# Work instruction
The records below hold a stretch from the line with "(** ** Maps of sets *)" through the line with "Definition Len (sm"; return exactly those lines, ends included, and nothing more.

[Collected data]
(* ===== verification/IdSets.v ===== *)
(** Identifier sets and maps of identifier sets:
    [lib/codeintel/lsif/conversion/datastructures].

    Sets and maps are reached through pointers in the source.  A set that a map
    holds is held by no other map and by no other key, and what [Get] returns is
    read before the map is written again, so a set is a value here and a method
    returns the receiver it leaves.  A nil pointer to a set is [None].  [n]
    picks the orders in which maps are ranged over. *)
From S2P Require Import Prelude GoMap.

(** ** Sets *)
Module IDSet.

(** [m] is nil in a small set. *)
Record IDSet := MkIDSet { s : list Z; m : option (gset Z) }.

Definition SmallSetThreshold : nat := 16.

Definition NewIDSet : IDSet := MkIDSet [] None.

Definition large (set : IDSet) : gset Z := default ∅ (m set).

Definition Len (set : IDSet) : nat := length (s set) + size (large set).

Definition Contains (set : IDSet) (id : Z) : bool :=
  existsb (Z.eqb id) (s set) || bool_decide (id ∈ large set).

(** Converts a small set to a large one when [n] more elements may not fit. *)
Definition ensure (set : IDSet) (n : nat) : IDSet :=
  match m set with
  | Some _ => set
  | None =>
      if Nat.leb (length (s set) + n) SmallSetThreshold then set
      else MkIDSet [] (Some (fold_left (fun m id => {[id]} ∪ m) (s set) ∅))
  end.

Definition add (set : IDSet) (id : Z) : IDSet :=
  match m set with
  | Some m => MkIDSet (s set) (Some ({[id]} ∪ m))
  | None => if Contains set id then set else MkIDSet (s set ++ [id]) None
  end.

Definition IDSetWith (ids : list Z) : IDSet := fold_left add ids (ensure NewIDSet (length ids)).

Definition Add (set : IDSet) (id : Z) : IDSet := add (ensure set 1) id.

Section Ranges.
Context {G : GoRuntime}.

(** A range over the large set: its keys in some order. *)
Definition range_large (n : nat) (m : gset Z) : list Z := (map_range n (gset_to_gmap tt m)).*1.

(** The calls that [Each] makes, in order. *)
Definition Each (n : nat) (set : IDSet) : list Z := s set ++ range_large n (large set).

Definition Union (n : nat) (set : IDSet) (other : option IDSet) : IDSet :=
  match other with
  | None => set
  | Some other =>
      match m other with
      | None => fold_left add (s other) (ensure set (length (s other)))
      | Some om => fold_left add (range_large n om) (ensure set (size om))
      end
  end.

Definition min_step (min id : Z) : Z := if (min =? 0)%Z || (id <? min)%Z then id else min.

Definition Min (n : nat) (set : IDSet) : Z * bool :=
  (fold_left min_step (range_large n (large set)) (fold_left min_step (s set) 0%Z),
   Nat.ltb 0 (Len set)).

(** The identifier that is removed, if there is one, and the set left. *)
Definition Pop (n : nat) (set : IDSet) : option Z * IDSet :=
  match last (s set) with
  | Some id => (Some id, MkIDSet (take (length (s set) - 1) (s set)) (m set))
  | None =>
      match range_large n (large set) with
      | v :: _ => (Some v, MkIDSet (s set) (Some (large set ∖ {[v]})))
      | [] => (None, set)
      end
  end.

Definition compareIDSets (n : nat) (x y : option IDSet) : bool :=
  match x, y with
  | None, None => true
  | Some x, Some y =>
      Nat.eqb (Len x) (Len y) && fold_left (fun found i => found && Contains y i) (Each n x) true
  | _, _ => false
  end.
End Ranges.
End IDSet.
Notation IDSet := IDSet.IDSet.

(** ** Maps of sets *)
Module SetMap.

Inductive mapState := mapStateEmpty | mapStateInline | mapStateHeap.

Definition uninitSentinelKey : Z := (-0xc0c0)%Z.

Record DefaultIDSetMap := MkSetMap {
  inlineKey : Z;
  inlineValue : option IDSet;
  m : option (gmap Z IDSet)
}.

Definition NewDefaultIDSetMap : DefaultIDSetMap := MkSetMap 0 None None.

(** The three states, with the fields that are in use. *)
Inductive view := Empty | Inline (key : Z) (value : IDSet) | Heap (m : gmap Z IDSet).

Definition state (sm : DefaultIDSetMap) : run view :=
  match inlineValue sm with
  | None =>
      match m sm with
      | None => Done Empty
      | Some m => Done (Heap m)
      end
  | Some value =>
      match m sm with
      | Some _ => Panics "m field of DefaultIDSetMap should be nil when value is present inline"
      | None => Done (Inline (inlineKey sm) value)
      end
  end.

Definition mapState_of (v : view) : mapState :=
  match v with Empty => mapStateEmpty | Inline _ _ => mapStateInline | Heap _ => mapStateHeap end.

Definition Len (sm : DefaultIDSetMap) : run nat :=
  let! st := state sm in
  Done match st with Empty => 0 | Inline _ _ => 1 | Heap m => size m end.

Definition Get (sm : DefaultIDSetMap) (key : Z) : run (option IDSet) :=
  let! st := state sm in
  Done match st with
       | Empty => None
       | Inline k value => if (k =? key)%Z then Some value else None
       | Heap m => m !! key
       end.

Section Ranges.
Context {G : GoRuntime}.

Definition UnorderedKeys (n : nat) (sm : DefaultIDSetMap) : run (list Z) :=
  let! st := state sm in
  Done match st with Empty => [] | Inline k _ => [k] | Heap m => (map_range n m).*1 end.

(** The source copies the one entry left out of the map. *)
Definition deleteFromMap (n : nat) (sm : DefaultIDSetMap) (hm : gmap Z IDSet) (key : Z) : DefaultIDSetMap :=
  let hm := delete key hm in
  if Nat.eqb (size hm) 1 then
    fold_left (fun sm entry => MkSetMap entry.1 (Some entry.2) None) (map_range n hm)
      (MkSetMap (inlineKey sm) (inlineValue sm) None)
  else MkSetMap (inlineKey sm) (inlineValue sm) (Some hm).

Definition Pop (n : nat) (sm : DefaultIDSetMap) (key : Z) : run (option IDSet * DefaultIDSetMap) :=
  let! st := state sm in
  Done match st with
       | Empty => (None, sm)
       | Inline k v =>
           if (k =? key)%Z then (Some v, MkSetMap uninitSentinelKey None (m sm)) else (None, sm)
       | Heap hm =>
           match hm !! key with
           | Some v => (Some v, deleteFromMap n sm hm key)
           | None => (None, sm)
           end
       end.

Definition Delete (n : nat) (sm : DefaultIDSetMap) (key : Z) : run DefaultIDSetMap :=
  let! st := state sm in
  Done match st with
       | Empty => sm
       | Inline k _ => if (k =? key)%Z then MkSetMap uninitSentinelKey None (m sm) else sm
       | Heap hm => deleteFromMap n sm hm key
       end.

(** The calls that [Each] makes, in order. *)
Definition Each (n : nat) (sm : DefaultIDSetMap) : run (list (Z * IDSet)) :=
  let! st := state sm in
  Done match st with Empty => [] | Inline k v => [(k, v)] | Heap m => map_range n m end.

Definition NumIDsForKey (sm : DefaultIDSetMap) (key : Z) : run nat :=
  let! st := state sm in
  Done match st with
       | Empty => 0
       | Inline k value => if (k =? key)%Z then IDSet.Len value else 0
       | Heap m => match m !! key with Some s => IDSet.Len s | None => 0 end
       end.

Definition Contains (sm : DefaultIDSetMap) (key id : Z) : run bool :=
  let! st := state sm in
  Done match st with
       | Empty => false
       | Inline k value => (k =? key)%Z && IDSet.Contains value id
       | Heap m => match m !! key with Some s => IDSet.Contains s id | None => false end
       end.

Definition EachID (n : nat) (sm : DefaultIDSetMap) (key : Z) : run (list Z) :=
  let! st := state sm in
  Done match st with
       | Empty => []
       | Inline k value => if (k =? key)%Z then IDSet.Each n value else []
       | Heap m => match m !! key with Some s => IDSet.Each n s | None => [] end
       end.

(** [getOrCreate] returns a pointer through which its callers update the set
    once; here they pass the update. *)
Definition getOrCreate (sm : DefaultIDSetMap) (key : Z) (update : IDSet -> IDSet) : run DefaultIDSetMap :=
  let! st := state sm in
  Done match st with
       | Empty => MkSetMap key (Some (update IDSet.NewIDSet)) (m sm)
       | Inline k value =>
           if (k =? key)%Z then MkSetMap k (Some (update value)) (m sm)
           else MkSetMap uninitSentinelKey None
                  (Some (<[key := update IDSet.NewIDSet]> (<[k := value]> ∅)))
       | Heap hm =>
           match hm !! key with
           | Some s => MkSetMap (inlineKey sm) (inlineValue sm) (Some (<[key := update s]> hm))
           | None => MkSetMap (inlineKey sm) (inlineValue sm) (Some (<[key := update IDSet.NewIDSet]> hm))
           end
       end.

Definition AddID (sm : DefaultIDSetMap) (key id : Z) : run DefaultIDSetMap :=
  getOrCreate sm key (fun set => IDSet.Add set id).

Definition UnionIDSet (n : nat) (sm : DefaultIDSetMap) (key : Z) (other : option IDSet) : run DefaultIDSetMap :=
  match other with
  | None => Done sm
  | Some o =>
      if Nat.eqb (IDSet.Len o) 0 then Done sm
      else getOrCreate sm key (fun set => IDSet.Union n set other)
  end.

Fixpoint with_entries (n : nat) (entries : list (Z * option IDSet)) (sm : DefaultIDSetMap)
    : run DefaultIDSetMap :=
  match entries with
  | [] => Done sm
  | (k, v) :: entries => let! sm := UnionIDSet n sm k v in with_entries n entries sm
  end.

Definition DefaultIDSetMapWith (n : nat) (entries : gmap Z (option IDSet)) : run DefaultIDSetMap :=
  with_entries n (map_range n entries) NewDefaultIDSetMap.

Definition toMap (sm : DefaultIDSetMap) : run (gmap Z IDSet) :=
  let! st := state sm in
  Done match st with Empty => ∅ | Inline k v => <[k := v]> ∅ | Heap m => m end.

Definition mapState_eqb (a b : mapState) : bool :=
  match a, b with
  | mapStateEmpty, mapStateEmpty | mapStateInline, mapStateInline | mapStateHeap, mapStateHeap => true
  | _, _ => false
  end.

(** [state] dereferences its receiver. *)
Definition compareDefaultIDSetMaps (n : nat) (x y : option DefaultIDSetMap) : run bool :=
  match x, y with
  | None, None => Done true
  | Some x, Some y =>
      let! sx := state x in
      let! sy := state y in
      if negb (mapState_eqb (mapState_of sx) (mapState_of sy)) then Done false
      else
        let! m1 := toMap x in
        let! m2 := toMap y in
        Done (forallb (fun entry => IDSet.compareIDSets n (Some entry.2) (m2 !! entry.1)) (map_range n m1))
  | _, _ => Panics "invalid memory address or nil pointer dereference"
  end.

(** ** Linked identifiers *)

Definition NewDisjointIDSet : DefaultIDSetMap := NewDefaultIDSetMap.

Definition Link (sm : DefaultIDSetMap) (id1 id2 : Z) : run DefaultIDSetMap :=
  let! sm := AddID sm id1 id2 in
  AddID sm id2 id1.

Fixpoint link_pairs (pairs : list Z) (sm : DefaultIDSetMap) : run DefaultIDSetMap :=
  match pairs with
  | a :: b :: pairs => let! sm := Link sm a b in link_pairs pairs sm
  | _ => Done sm
  end.

Definition DisjointIDSetWith (pairs : list Z) : run DefaultIDSetMap :=
  if negb (Nat.eqb (Nat.modulo (length pairs) 2) 0)
  then Panics "DisjointIDSetWith must be supplied pairs of values"
  else link_pairs pairs NewDisjointIDSet.

Fixpoint extract_loop (fuel n : nat) (sm : DefaultIDSetMap) (set frontier : IDSet) : run IDSet :=
  match IDSet.Pop n frontier with
  | (None, _) => Done set
  | (Some v, frontier) =>
      match fuel with
      | O => OutOfFuel
      | S fuel =>
          if IDSet.Contains set v then extract_loop fuel (S n) sm set frontier
          else
            let! next := Get sm v in
            extract_loop fuel (S n) sm (IDSet.Add set v) (IDSet.Union n frontier next)
      end
  end.

(** Every identifier is expanded once, so the loop pops at most as many
    identifiers as the map holds, and the source. *)
Definition extract_fuel (sm : DefaultIDSetMap) : nat :=
  match inlineValue sm, m sm with
  | Some v, _ => S (IDSet.Len v)
  | None, Some m => S (sum_list_with (fun entry => IDSet.Len entry.2) (map_to_list m))
  | None, None => 1
  end.

Definition ExtractSet (n : nat) (sm : DefaultIDSetMap) (id : Z) : run IDSet :=
  extract_loop (extract_fuel sm) n sm IDSet.NewIDSet (IDSet.IDSetWith [id]).
End Ranges.
End SetMap.
Notation DefaultIDSetMap := SetMap.DefaultIDSetMap.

# Answer section
(** ** Maps of sets *)
Module SetMap.

Inductive mapState := mapStateEmpty | mapStateInline | mapStateHeap.

Definition uninitSentinelKey : Z := (-0xc0c0)%Z.

Record DefaultIDSetMap := MkSetMap {
  inlineKey : Z;
  inlineValue : option IDSet;
  m : option (gmap Z IDSet)
}.

Definition NewDefaultIDSetMap : DefaultIDSetMap := MkSetMap 0 None None.

(** The three states, with the fields that are in use. *)
Inductive view := Empty | Inline (key : Z) (value : IDSet) | Heap (m : gmap Z IDSet).

Definition state (sm : DefaultIDSetMap) : run view :=
  match inlineValue sm with
  | None =>
      match m sm with
      | None => Done Empty
      | Some m => Done (Heap m)
      end
  | Some value =>
      match m sm with
      | Some _ => Panics "m field of DefaultIDSetMap should be nil when value is present inline"
      | None => Done (Inline (inlineKey sm) value)
      end
  end.

Definition mapState_of (v : view) : mapState :=
  match v with Empty => mapStateEmpty | Inline _ _ => mapStateInline | Heap _ => mapStateHeap end.

Definition Len (sm : DefaultIDSetMap) : run nat :=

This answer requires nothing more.